Saved entries

====

Lemma format_exact (us : list (Z * chars)) (first : bool) (n unit_ord : Z) (f : Formatted) :
  text (format_impl true us first n unit_ord f) =
    text f ++ print_expr (if first then terms_expr (size_terms us first n) else tail_expr (size_terms us first n)) /\
  error (format_impl true us first n unit_ord f) = error f /\
  parts (format_impl true us first n unit_ord f) = parts f + Z.of_nat (length (size_terms us first n)).
Proof.
  revert first n unit_ord f. induction us as [|[div u] us IH]; intros first n unit_ord f; cbn [format_impl size_terms].
  { destruct first; cbn; rewrite app_nil_r; split_and!; try done; lia. }
  destruct (negb (n / div =? 0) || (div =? 1) && first); cbn [negb].
  - destruct (IH false (n mod div) (unit_ord - 1) (mkFormatted (text f ++ (if first then [] else str "+") ++ print_nat 20 (n / div) ++ u)
      (parts f + 1) (if first then unit_ord else ord f) (error f))) as (-> & -> & ->). cbn [text parts error length].
    split_and!; [|done|lia]. rewrite <- !app_assoc. f_equal.
    destruct first; [by rewrite terms_expr_cons|]. unfold tail_expr at 2. by rewrite terms_expr_cons.
  - destruct (IH first (n mod div) (unit_ord - 1) f) as (-> & -> & ->). done.
Qed.

(** *** The terms *)

Definition terms_value (f : Z * Z * chars -> Z) (ts : list (Z * Z * chars)) : Z := sum ((fun t => t.1.1 * f t) <$> ts).

Definition by_unit (t : Z * Z * chars) : Z := unit_value t.2.
Definition by_div (t : Z * Z * chars) : Z := t.1.2.

(** Letters for the unit, a number that fits, and the unit's value in bytes if
    it has one of the base. *)
Definition good_unit (u : Z * chars) : Prop := 0 < u.1 /\ forallb is_alpha u.2 = true.

Definition good_term (t : Z * Z * chars) : Prop :=
  0 <= t.1.1 <= u64_max /\ forallb is_alpha t.2 = true.

Lemma size_terms_good (us : list (Z * chars)) (first : bool) (n : Z) :
  Forall good_unit us -> 0 <= n <= u64_max ->
  Forall good_term (size_terms us first n) /\ Forall (fun t => (by_div t, t.2) ∈ us) (size_terms us first n).
Proof.
  intros Hus. revert first n. induction Hus as [|[div u] us [Hd Hu] Hus IH]; intros first n Hn; cbn [size_terms]; [done|].
  cbn in Hd, Hu. pose proof (Z.mod_pos_bound n div Hd). pose proof (Z.mod_le n div ltac:(lia) Hd).
  assert (0 <= n / div <= n) as Hq by (split; [apply Z.div_pos; lia|apply Z.div_le_upper_bound; nia]).
  assert (forall b, Forall good_term (size_terms us b (n mod div)) /\ Forall (fun t => (by_div t, t.2) ∈ (div, u) :: us) (size_terms us b (n mod div))) as Hrest.
  { intros b. destruct (IH b (n mod div)) as [H1 H2]; [lia|]. split; [done|]. eapply Forall_impl; [done|]. intros t Ht. by right. }
  destruct (_ || _); [|apply Hrest]. destruct (Hrest false) as [H1 H2]. split; (constructor; [|done]); [by split; cbn; [lia|]|by left].
Qed.

(** With a last unit of 1 the terms add up to the whole size. *)
Lemma size_terms_sum (us : list (Z * chars)) (u : chars) (first : bool) (n : Z) :
  0 <= n -> Forall good_unit us -> terms_value by_div (size_terms (us ++ [(1, u)]) first n) = n.
Proof.
  intros Hn Hus. revert first n Hn. induction Hus as [|[div v] us [Hd _] Hus IH]; intros first n Hn; cbn [app size_terms].
  - rewrite Z.div_1_r. unfold terms_value.
    destruct (n =? 0) eqn:E; destruct first; cbn -[Z.mul sum];
      bool_cases; unfold sum; cbn -[Z.mul]; lia.
  - cbn in Hd. pose proof (Z.mod_pos_bound n div Hd). pose proof (Z.div_mod n div ltac:(lia)) as Hdm.
    destruct (_ || _) eqn:E; unfold terms_value in *.
    + rewrite fmap_cons, sum_cons. rewrite (IH false (n mod div)) by lia. cbn. lia.
    + apply orb_false_iff in E as [E _]. bool_cases. rewrite (IH first (n mod div)) by lia. lia.
Qed.

Lemma size_terms_some (us : list (Z * chars)) (u : chars) (n : Z) : size_terms (us ++ [(1, u)]) true n <> [].
Proof.
  revert n. induction us as [|[div v] us IH]; intros n; cbn [app size_terms]; [|destruct (_ || _); [done|apply IH]].
  by rewrite orb_true_r.
Qed.

Lemma terms_wf (ts : list (Z * Z * chars)) (have : bool) :
  Forall good_term ts -> wf_expr have (terms_expr ts) = true /\ wf_expr have (tail_expr ts) = true.
Proof.
  intros Hts. revert have. induction Hts as [|[[q d] u] ts [Hq Hu] Hts IH]; intros have; [done|].
  assert (wf_expr have (terms_expr ((q, d, u) :: ts)) = true) as Hw; [|by split].
  rewrite terms_expr_cons. cbn [wf_expr]. cbn in Hq, Hu.
  destruct (print_nat_spec 20 q) as (H1 & H2 & H3); [unfold u64_max in Hq; simpl; lia|lia|].
  rewrite H1, H2, Hu, (proj2 (IH true)), (proj2 (Z.leb_le q u64_max)) by lia.
  destruct (print_nat 20 q); [simpl in H3; lia|]. by destruct ts.
Qed.

Lemma terms_eval (ts : list (Z * Z * chars)) (acc : Z) :
  Forall good_term ts -> is_u64 acc ->
  eval_expr acc (terms_expr ts) = u64 (acc + terms_value by_unit ts) /\
  eval_expr acc (tail_expr ts) = u64 (acc + terms_value by_unit ts).
Proof.
  intros Hts. revert acc. induction Hts as [|[[q d] u] ts [Hq Hu] Hts IH]; intros acc Ha.
  { cbn. rewrite Z.add_0_r, uwrap_small by (unfold is_u64 in Ha; lia). done. }
  assert (eval_expr acc (terms_expr ((q, d, u) :: ts)) = u64 (acc + terms_value by_unit ((q, d, u) :: ts))) as Hw; [|by split].
  rewrite terms_expr_cons. cbn [eval_expr]. cbn in Hq.
  destruct (print_nat_spec 20 q) as (_ & -> & _); [unfold u64_max in Hq; simpl; lia|lia|].
  rewrite (proj2 (IH _ ltac:(apply uwrap_range; lia))). rewrite uwrap_add_l, <- Z.add_assoc, (Z.add_comm (u64 _)), Z.add_assoc.
  rewrite uwrap_add_r. f_equal. unfold terms_value. rewrite fmap_cons, sum_cons. unfold by_unit at 2. cbn. lia.
Qed.

(** Every unit with its letters, and the last one. *)
Lemma units_good (base : UnitBase) :
  exists us u, units base = us ++ [(1, u)] /\ Forall good_unit us /\ Forall good_unit (units base).
Proof.
  destruct base;
    [exists [(kEiB, str "EiB"); (kPiB, str "PiB"); (kTiB, str "TiB"); (kGiB, str "GiB"); (kMiB, str "MiB"); (kKiB, str "KiB")]
    |exists [(kEB, str "EB"); (kPB, str "PB"); (kTB, str "TB"); (kGB, str "GB"); (kMB, str "MB"); (kKB, str "KB")]];
    exists (str "B"); (split; [done|]); split; repeat constructor; by vm_compute.
Qed.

====

WHAT IS EXPECTED
Return exactly the lines from the line bearing "rewrite (proj2 (IH" to the end of the records, inclusive of both; include no other lines.

SOLVED PROBLEM
  rewrite (proj2 (IH _ ltac:(apply uwrap_range; lia))). rewrite uwrap_add_l, <- Z.add_assoc, (Z.add_comm (u64 _)), Z.add_assoc.
  rewrite uwrap_add_r. f_equal. unfold terms_value. rewrite fmap_cons, sum_cons. unfold by_unit at 2. cbn. lia.
Qed.

(** Every unit with its letters, and the last one. *)
Lemma units_good (base : UnitBase) :
  exists us u, units base = us ++ [(1, u)] /\ Forall good_unit us /\ Forall good_unit (units base).
Proof.
  destruct base;
    [exists [(kEiB, str "EiB"); (kPiB, str "PiB"); (kTiB, str "TiB"); (kGiB, str "GiB"); (kMiB, str "MiB"); (kKiB, str "KiB")]
    |exists [(kEB, str "EB"); (kPB, str "PB"); (kTB, str "TB"); (kGB, str "GB"); (kMB, str "MB"); (kKB, str "KB")]];
    exists (str "B"); (split; [done|]); split; repeat constructor; by vm_compute.
Qed.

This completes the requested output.